Brief :: Collect every line below that contains the word "level".

Records shown ::
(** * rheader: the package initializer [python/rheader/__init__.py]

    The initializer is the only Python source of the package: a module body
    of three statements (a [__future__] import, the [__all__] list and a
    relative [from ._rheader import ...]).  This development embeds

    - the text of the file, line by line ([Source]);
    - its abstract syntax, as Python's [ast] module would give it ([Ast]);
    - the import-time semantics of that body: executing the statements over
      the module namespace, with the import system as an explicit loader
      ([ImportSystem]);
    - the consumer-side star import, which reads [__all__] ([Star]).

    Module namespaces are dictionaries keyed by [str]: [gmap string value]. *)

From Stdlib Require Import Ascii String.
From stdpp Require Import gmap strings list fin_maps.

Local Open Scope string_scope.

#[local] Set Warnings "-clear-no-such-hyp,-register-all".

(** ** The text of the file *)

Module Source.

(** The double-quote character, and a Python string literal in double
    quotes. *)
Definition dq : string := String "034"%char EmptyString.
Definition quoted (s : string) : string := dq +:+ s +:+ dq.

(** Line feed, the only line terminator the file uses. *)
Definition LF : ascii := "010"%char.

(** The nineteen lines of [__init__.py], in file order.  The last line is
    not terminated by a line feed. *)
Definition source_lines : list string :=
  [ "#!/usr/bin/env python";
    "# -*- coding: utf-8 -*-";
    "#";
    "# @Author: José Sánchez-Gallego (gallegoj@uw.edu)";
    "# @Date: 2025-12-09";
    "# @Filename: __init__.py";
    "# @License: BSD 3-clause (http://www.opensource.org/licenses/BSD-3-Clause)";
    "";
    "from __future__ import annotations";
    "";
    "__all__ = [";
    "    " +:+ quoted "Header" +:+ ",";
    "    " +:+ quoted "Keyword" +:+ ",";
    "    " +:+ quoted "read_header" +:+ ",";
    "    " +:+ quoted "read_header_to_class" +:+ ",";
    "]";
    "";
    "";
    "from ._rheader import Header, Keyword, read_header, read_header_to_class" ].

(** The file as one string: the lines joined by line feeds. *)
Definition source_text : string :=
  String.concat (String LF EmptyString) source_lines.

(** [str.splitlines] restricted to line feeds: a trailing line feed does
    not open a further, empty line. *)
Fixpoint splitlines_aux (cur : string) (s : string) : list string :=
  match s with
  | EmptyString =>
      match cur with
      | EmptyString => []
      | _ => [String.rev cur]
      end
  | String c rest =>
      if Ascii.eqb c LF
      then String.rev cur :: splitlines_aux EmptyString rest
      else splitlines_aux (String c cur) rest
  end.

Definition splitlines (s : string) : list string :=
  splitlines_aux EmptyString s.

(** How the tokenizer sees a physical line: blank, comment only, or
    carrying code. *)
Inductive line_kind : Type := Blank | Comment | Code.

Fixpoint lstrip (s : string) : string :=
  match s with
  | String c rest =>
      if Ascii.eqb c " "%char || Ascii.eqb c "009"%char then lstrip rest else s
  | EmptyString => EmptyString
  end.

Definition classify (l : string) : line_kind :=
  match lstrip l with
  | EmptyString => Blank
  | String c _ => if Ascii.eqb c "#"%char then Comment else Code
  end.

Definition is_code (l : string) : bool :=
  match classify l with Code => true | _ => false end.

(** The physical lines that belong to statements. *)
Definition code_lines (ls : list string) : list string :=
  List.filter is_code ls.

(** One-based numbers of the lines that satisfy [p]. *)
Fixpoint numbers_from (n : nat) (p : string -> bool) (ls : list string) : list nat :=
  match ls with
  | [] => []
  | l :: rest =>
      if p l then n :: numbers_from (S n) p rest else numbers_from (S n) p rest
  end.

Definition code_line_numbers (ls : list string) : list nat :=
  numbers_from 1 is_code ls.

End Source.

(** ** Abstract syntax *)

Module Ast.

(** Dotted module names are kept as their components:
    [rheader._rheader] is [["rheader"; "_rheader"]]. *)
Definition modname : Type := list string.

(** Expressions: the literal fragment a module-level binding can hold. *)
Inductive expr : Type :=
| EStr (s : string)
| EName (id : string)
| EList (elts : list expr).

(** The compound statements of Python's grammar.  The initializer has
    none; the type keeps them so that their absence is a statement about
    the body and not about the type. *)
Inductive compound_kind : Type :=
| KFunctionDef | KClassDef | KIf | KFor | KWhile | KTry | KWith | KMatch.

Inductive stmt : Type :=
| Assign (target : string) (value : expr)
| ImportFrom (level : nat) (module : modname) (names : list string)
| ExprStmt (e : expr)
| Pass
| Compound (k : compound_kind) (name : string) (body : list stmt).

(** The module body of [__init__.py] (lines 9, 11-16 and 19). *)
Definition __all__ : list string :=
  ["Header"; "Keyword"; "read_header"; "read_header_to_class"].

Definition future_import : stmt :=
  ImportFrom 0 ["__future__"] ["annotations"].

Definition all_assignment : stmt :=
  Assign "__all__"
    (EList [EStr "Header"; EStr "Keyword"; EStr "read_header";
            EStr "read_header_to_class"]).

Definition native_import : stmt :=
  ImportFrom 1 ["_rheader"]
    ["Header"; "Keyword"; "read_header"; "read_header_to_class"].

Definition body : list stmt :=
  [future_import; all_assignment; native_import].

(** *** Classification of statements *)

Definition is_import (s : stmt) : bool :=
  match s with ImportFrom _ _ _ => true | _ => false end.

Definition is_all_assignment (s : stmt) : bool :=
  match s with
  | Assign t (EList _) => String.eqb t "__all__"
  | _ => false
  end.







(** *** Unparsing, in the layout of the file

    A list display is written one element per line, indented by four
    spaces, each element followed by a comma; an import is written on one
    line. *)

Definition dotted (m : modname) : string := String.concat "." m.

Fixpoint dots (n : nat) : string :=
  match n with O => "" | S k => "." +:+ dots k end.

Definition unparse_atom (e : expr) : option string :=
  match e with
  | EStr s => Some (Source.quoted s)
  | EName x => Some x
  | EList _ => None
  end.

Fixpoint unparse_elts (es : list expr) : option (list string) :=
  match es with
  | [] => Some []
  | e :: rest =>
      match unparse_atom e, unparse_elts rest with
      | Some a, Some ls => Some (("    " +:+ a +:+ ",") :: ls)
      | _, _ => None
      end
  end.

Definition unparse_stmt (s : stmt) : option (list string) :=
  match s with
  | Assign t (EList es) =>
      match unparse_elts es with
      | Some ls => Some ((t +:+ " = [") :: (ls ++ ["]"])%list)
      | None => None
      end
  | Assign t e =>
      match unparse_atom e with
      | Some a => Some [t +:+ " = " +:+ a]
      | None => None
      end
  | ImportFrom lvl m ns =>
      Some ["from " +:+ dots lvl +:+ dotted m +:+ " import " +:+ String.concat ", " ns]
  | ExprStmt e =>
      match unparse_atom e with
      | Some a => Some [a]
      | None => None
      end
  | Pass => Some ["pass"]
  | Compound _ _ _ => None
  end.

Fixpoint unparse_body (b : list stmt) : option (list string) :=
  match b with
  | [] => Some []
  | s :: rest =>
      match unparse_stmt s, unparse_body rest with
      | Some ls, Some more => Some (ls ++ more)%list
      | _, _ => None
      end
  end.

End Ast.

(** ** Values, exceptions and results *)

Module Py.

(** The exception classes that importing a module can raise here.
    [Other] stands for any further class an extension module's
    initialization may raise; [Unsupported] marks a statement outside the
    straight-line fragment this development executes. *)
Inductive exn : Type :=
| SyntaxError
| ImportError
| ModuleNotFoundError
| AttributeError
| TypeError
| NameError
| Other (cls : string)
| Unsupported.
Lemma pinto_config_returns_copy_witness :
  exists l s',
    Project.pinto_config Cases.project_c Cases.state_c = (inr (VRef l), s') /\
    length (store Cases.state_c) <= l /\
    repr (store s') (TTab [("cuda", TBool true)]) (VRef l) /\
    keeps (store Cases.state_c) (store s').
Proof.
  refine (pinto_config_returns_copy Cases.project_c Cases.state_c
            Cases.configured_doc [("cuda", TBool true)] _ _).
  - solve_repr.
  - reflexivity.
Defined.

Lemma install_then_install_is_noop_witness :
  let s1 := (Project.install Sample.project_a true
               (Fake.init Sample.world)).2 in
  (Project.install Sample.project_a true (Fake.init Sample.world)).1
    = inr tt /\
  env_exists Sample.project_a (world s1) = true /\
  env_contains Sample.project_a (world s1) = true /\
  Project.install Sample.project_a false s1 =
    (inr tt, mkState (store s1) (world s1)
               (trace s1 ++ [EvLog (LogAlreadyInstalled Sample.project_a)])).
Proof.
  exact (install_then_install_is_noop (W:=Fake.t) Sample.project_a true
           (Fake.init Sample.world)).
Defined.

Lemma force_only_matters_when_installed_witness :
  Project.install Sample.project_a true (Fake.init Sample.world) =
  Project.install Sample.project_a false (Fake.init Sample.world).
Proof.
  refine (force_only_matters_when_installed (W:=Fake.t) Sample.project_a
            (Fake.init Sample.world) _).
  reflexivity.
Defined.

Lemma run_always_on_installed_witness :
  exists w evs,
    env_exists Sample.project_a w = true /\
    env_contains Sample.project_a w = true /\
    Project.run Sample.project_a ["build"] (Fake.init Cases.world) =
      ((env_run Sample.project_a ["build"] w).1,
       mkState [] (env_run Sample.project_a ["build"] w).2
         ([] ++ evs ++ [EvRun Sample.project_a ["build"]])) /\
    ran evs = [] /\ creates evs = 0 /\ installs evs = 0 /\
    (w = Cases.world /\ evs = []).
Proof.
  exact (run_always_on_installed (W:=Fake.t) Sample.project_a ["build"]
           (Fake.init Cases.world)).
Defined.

Completed exercise ::
(** Expressions: the literal fragment a module-level binding can hold. *)
| ImportFrom (level : nat) (module : modname) (names : list string)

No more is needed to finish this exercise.